[Items listed in a dataset]

(** * SDS-project: tiering, capacity management and retrieval admission

    A shallow embedding of the three scripts of the repository

    - [sds_data_classification.py]        (usage evaluator, tier classifier),
    - [sds_scalability_test.py]           (storage resource manager),
    - [sds_retrieval_performance_test.py] (retrieval admission control),

    together with the properties their specification states about them.

    Conventions of the embedding.

    - Python [int] is [Z].  Python numbers that may be [float] (sizes,
      capacities, usage, latencies, Unix timestamps) are exact rationals
      [Q] where a property does not depend on rounding (invariants,
      frames, counters, bounds that hold with a margin): the literals
      [0.8], [0.5], [0.010] ... are then the fractions they denote, and
      equality is [Qeq] ([==]).
    - The storage resource manager is given a second time on binary64
      doubles ([Scalability64], primitive floats), with the products and
      sums rounded as CPython rounds them.  Whether a call scales and
      which capacity it stores are stated on that model.
    - A naive [datetime] is its number of microseconds since an arbitrary
      epoch, a [Z]; [timedelta.days] is then a floor division.
    - [datetime.datetime.now()] and [time.time()] are read from an explicit
      [now] argument; the random jitter and the fate of the awaited sleep
      are arguments of the retrieval.
    - A dict is a [gmap]; indexing a missing key raises [KeyError].
    - [print] appends to an explicit output log.
    - A method that mutates [self] or raises is a computation
      [S -> outcome A * S]: mutations made before a [raise] persist.
    - Where a function reads the clock or the random generator several
      times ([process_artifacts], the generators, the two testers), the
      readings are streams [nat -> _] given as arguments and the state
      counts the values consumed, so that the results hold for every
      clock and every random sequence. *)

From Stdlib Require Import ZArith QArith Lqa Lia.
From Stdlib Require Import Floats.PrimFloat Floats.SpecFloat Floats.FloatOps.
From stdpp Require Import base decidable countable gmap strings list pretty.

Open Scope Z_scope.

(** ** Enumerations shared by the three scripts *)

Module UsageFrequency.
Inductive t := HIGH | MEDIUM | LOW.
End UsageFrequency.

Module ArtifactType.
Inductive t := PHOTOGRAPH | DOCUMENT | VIDEO.
End ArtifactType.

Module Importance.
Inductive t := CRITICAL | STANDARD | LOW.
End Importance.

Module StorageTier.
Inductive t := HOT | WARM | COLD.
End StorageTier.

#[global] Instance UsageFrequency_eq_dec : EqDecision UsageFrequency.t.
Proof. solve_decision. Defined.
#[global] Instance ArtifactType_eq_dec : EqDecision ArtifactType.t.
Proof. solve_decision. Defined.
#[global] Instance Importance_eq_dec : EqDecision Importance.t.
Proof. solve_decision. Defined.
#[global] Instance StorageTier_eq_dec : EqDecision StorageTier.t.
Proof. solve_decision. Defined.

#[global] Instance ArtifactType_countable : Countable ArtifactType.t.
Proof.
  refine (inj_countable'
            (fun ty => match ty with
                       | ArtifactType.PHOTOGRAPH => 0%nat
                       | ArtifactType.DOCUMENT => 1%nat
                       | ArtifactType.VIDEO => 2%nat
                       end)
            (fun n => match n with
                      | 0%nat => ArtifactType.PHOTOGRAPH
                      | 1%nat => ArtifactType.DOCUMENT
                      | _ => ArtifactType.VIDEO
                      end) _).
  intros []; reflexivity.
Defined.

#[global] Instance StorageTier_countable : Countable StorageTier.t.
Proof.
  refine (inj_countable'
            (fun tier => match tier with
                         | StorageTier.HOT => 0%nat
                         | StorageTier.WARM => 1%nat
                         | StorageTier.COLD => 2%nat
                         end)
            (fun n => match n with
                      | 0%nat => StorageTier.HOT
                      | 1%nat => StorageTier.WARM
                      | _ => StorageTier.COLD
                      end) _).
  intros []; reflexivity.
Defined.

(** ** Exceptions, call outcomes and stateful computations *)

Inductive exn :=
| RuntimeError (msg : string)
| KeyError
| CancelledError.

Inductive outcome (A : Type) :=
| Returned (v : A)
| Raised (e : exn).
Arguments Returned {A} v.
Arguments Raised {A} e.

Definition M (S A : Type) : Type := S -> outcome A * S.

Definition ret {S A} (v : A) : M S A := fun s => (Returned v, s).

Definition raise {S A} (e : exn) : M S A := fun s => (Raised e, s).

Definition bind {S A B} (m : M S A) (k : A -> M S B) : M S B :=
  fun s =>
    match m s with
    | (Returned v, s') => k v s'
    | (Raised e, s') => (Raised e, s')
    end.

Definition gets {S A} (f : S -> A) : M S A := fun s => (Returned (f s), s).

Definition modify {S} (f : S -> S) : M S unit := fun s => (Returned tt, f s).

(** [try: body finally: fin]: [fin] runs on both exits of [body]; an
    exception of [fin] replaces the outcome of [body]. *)
Definition try_finally {S A} (body : M S A) (fin : M S unit) : M S A :=
  fun s =>
    let (r, s1) := body s in
    match fin s1 with
    | (Returned _, s2) => (r, s2)
    | (Raised e, s2) => (Raised e, s2)
    end.

(** [d[k]] on a dict. *)
Definition getitem {S K V} `{Countable K} (d : gmap K V) (k : K) : M S V :=
  match d !! k with
  | Some v => ret v
  | None => raise KeyError
  end.

Declare Scope py_scope.
Delimit Scope py_scope with py.
Notation "x <- m ;; k" := (bind m (fun x => k))
  (at level 100, m at next level, right associativity) : py_scope.
Notation "m ;;; k" := (bind m (fun _ => k))
  (at level 100, right associativity) : py_scope.

(** Strict comparison of two numbers, [x > y]. *)
Definition Qgt_bool (x y : Q) : bool := negb (Qle_bool x y).

(** ** sds_data_classification.py *)

Module Classification.

(** One day, in microseconds ([timedelta] resolution). *)
Definition day_us : Z := 86400 * 1000000.

(** [timedelta(days=d, hours=h)] as a number of microseconds. *)
Definition timedelta (days hours : Z) : Z :=
  days * day_us + hours * (3600 * 1000000).

Record Artifact := {
  id : string;
  name : string;
  type : ArtifactType.t;
  access_count : Z;
  last_accessed : Z;
  importance : Importance.t
}.

(** [(now - last_accessed).days]: a normalised timedelta has
    [0 <= seconds < 86400], so [days] is the floor of the quotient. *)
Definition days_since_access (a : Artifact) (now : Z) : Z :=
  (now - last_accessed a) / day_us.

Definition get_usage_frequency (a : Artifact) (now : Z) : UsageFrequency.t :=
  if 30 <? days_since_access a now then UsageFrequency.LOW
  else
    let accesses_per_month := access_count a in
    if 10 <? accesses_per_month then UsageFrequency.HIGH
    else if 1 <=? accesses_per_month then UsageFrequency.MEDIUM
    else UsageFrequency.LOW.

(** The decision of [classify_and_assign] once [usage] is known. *)
Definition classify (imp : Importance.t) (usage : UsageFrequency.t)
  : StorageTier.t :=
  if bool_decide (imp = Importance.CRITICAL)
     || bool_decide (usage = UsageFrequency.HIGH)
  then StorageTier.HOT
  else if bool_decide (usage = UsageFrequency.MEDIUM)
          || bool_decide (imp = Importance.STANDARD)
  then StorageTier.WARM
  else StorageTier.COLD.

Definition classify_and_assign (a : Artifact) (now : Z) : StorageTier.t :=
  let usage := get_usage_frequency a now in
  classify (importance a) usage.

(** What a caller of [get_usage_frequency] observes: the body has no
    [raise] and validates nothing, so the call returns its value. *)
Definition evaluate (a : Artifact) (now : Z) : outcome UsageFrequency.t :=
  Returned (get_usage_frequency a now).

(** The three sample artifacts of [main], for a clock reading [now]. *)
Definition A001 (now : Z) : Artifact :=
  {| id := "A001"; name := "Rare_Manuscript.jpg";
     type := ArtifactType.PHOTOGRAPH;
     access_count := 15; last_accessed := now - timedelta 5 0;
     importance := Importance.CRITICAL |}.
Definition A002 (now : Z) : Artifact :=
  {| id := "A002"; name := "Meeting_Notes.pdf";
     type := ArtifactType.DOCUMENT;
     access_count := 3; last_accessed := now - timedelta 10 0;
     importance := Importance.STANDARD |}.
Definition A003 (now : Z) : Artifact :=
  {| id := "A003"; name := "Old_Video.mp4";
     type := ArtifactType.VIDEO;
     access_count := 0; last_accessed := now - timedelta 60 0;
     importance := Importance.LOW |}.

(** An artifact accessed 15 times, last 30 days and 12 hours before
    [now], and one with a negative access count, last accessed the day
    before [now]. *)
Definition stale_busy (now : Z) : Artifact :=
  {| id := "A004"; name := "Ledger.pdf";
     type := ArtifactType.DOCUMENT;
     access_count := 15; last_accessed := now - timedelta 30 12;
     importance := Importance.LOW |}.
Definition miscounted (now : Z) : Artifact :=
  {| id := "A005"; name := "Sketch.jpg";
     type := ArtifactType.PHOTOGRAPH;
     access_count := -1; last_accessed := now - timedelta 1 0;
     importance := Importance.LOW |}.

End Classification.

(** ** sds_scalability_test.py

    Its [Artifact] and [SDSClassifier] are those of
    [sds_data_classification.py], line for line.  The manager is given
    here on exact rationals, for the invariants, frames and bounds that
    rounding does not touch; [Scalability64] below gives it on the
    doubles of the interpreter. *)

Module Scalability.
Import Classification.
Local Open Scope Q_scope.
Local Open Scope py_scope.

Record StorageResourceManager := {
  capacities : gmap StorageTier.t Q;
  usage : gmap StorageTier.t Q;
  artifact_sizes : gmap ArtifactType.t Q
}.

(** [StorageResourceManager.__init__] *)
Definition init : StorageResourceManager :=
  {| capacities := {[ StorageTier.HOT := 100; StorageTier.WARM := 500;
                      StorageTier.COLD := 1000 ]};
     usage := {[ StorageTier.HOT := 0; StorageTier.WARM := 0;
                 StorageTier.COLD := 0 ]};
     artifact_sizes := {[ ArtifactType.PHOTOGRAPH := 1;
                          ArtifactType.DOCUMENT := 0.5;
                          ArtifactType.VIDEO := 5 ]} |}.

(** A line written by [print]: "Scaled <tier> capacity to <c> units". *)
Inductive line := Scaled (tier : StorageTier.t) (capacity : Q).

(** The manager object and the standard output. *)
Record world := {
  self : StorageResourceManager;
  stdout : list line
}.

Definition set_capacity (tier : StorageTier.t) (v : Q) : M world unit :=
  modify (fun w =>
    {| self := {| capacities := <[tier := v]> (capacities (self w));
                  usage := usage (self w);
                  artifact_sizes := artifact_sizes (self w) |};
       stdout := stdout w |}).

Definition set_usage (tier : StorageTier.t) (v : Q) : M world unit :=
  modify (fun w =>
    {| self := {| capacities := capacities (self w);
                  usage := <[tier := v]> (usage (self w));
                  artifact_sizes := artifact_sizes (self w) |};
       stdout := stdout w |}).

Definition print (l : line) : M world unit :=
  modify (fun w => {| self := self w; stdout := stdout w ++ [l] |}).

(** [self.capacities[tier]], [self.usage[tier]], [self.artifact_sizes[ty]] *)
Definition capacity_of (tier : StorageTier.t) : M world Q :=
  d <- gets (fun w => capacities (self w)) ;; getitem d tier.
Definition usage_of (tier : StorageTier.t) : M world Q :=
  d <- gets (fun w => usage (self w)) ;; getitem d tier.
Definition size_of (ty : ArtifactType.t) : M world Q :=
  d <- gets (fun w => artifact_sizes (self w)) ;; getitem d ty.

-- Try it --
When you reach the line that contains "From stdpp Require", stop; that line and every line before it, from the very first line of the data, should be restated word for word.

-- Task solution --
(** * SDS-project: tiering, capacity management and retrieval admission

    A shallow embedding of the three scripts of the repository

    - [sds_data_classification.py]        (usage evaluator, tier classifier),
    - [sds_scalability_test.py]           (storage resource manager),
    - [sds_retrieval_performance_test.py] (retrieval admission control),

    together with the properties their specification states about them.

    Conventions of the embedding.

    - Python [int] is [Z].  Python numbers that may be [float] (sizes,
      capacities, usage, latencies, Unix timestamps) are exact rationals
      [Q] where a property does not depend on rounding (invariants,
      frames, counters, bounds that hold with a margin): the literals
      [0.8], [0.5], [0.010] ... are then the fractions they denote, and
      equality is [Qeq] ([==]).
    - The storage resource manager is given a second time on binary64
      doubles ([Scalability64], primitive floats), with the products and
      sums rounded as CPython rounds them.  Whether a call scales and
      which capacity it stores are stated on that model.
    - A naive [datetime] is its number of microseconds since an arbitrary
      epoch, a [Z]; [timedelta.days] is then a floor division.
    - [datetime.datetime.now()] and [time.time()] are read from an explicit
      [now] argument; the random jitter and the fate of the awaited sleep
      are arguments of the retrieval.
    - A dict is a [gmap]; indexing a missing key raises [KeyError].
    - [print] appends to an explicit output log.
    - A method that mutates [self] or raises is a computation
      [S -> outcome A * S]: mutations made before a [raise] persist.
    - Where a function reads the clock or the random generator several
      times ([process_artifacts], the generators, the two testers), the
      readings are streams [nat -> _] given as arguments and the state
      counts the values consumed, so that the results hold for every
      clock and every random sequence. *)

From Stdlib Require Import ZArith QArith Lqa Lia.
From Stdlib Require Import Floats.PrimFloat Floats.SpecFloat Floats.FloatOps.
From stdpp Require Import base decidable countable gmap strings list pretty.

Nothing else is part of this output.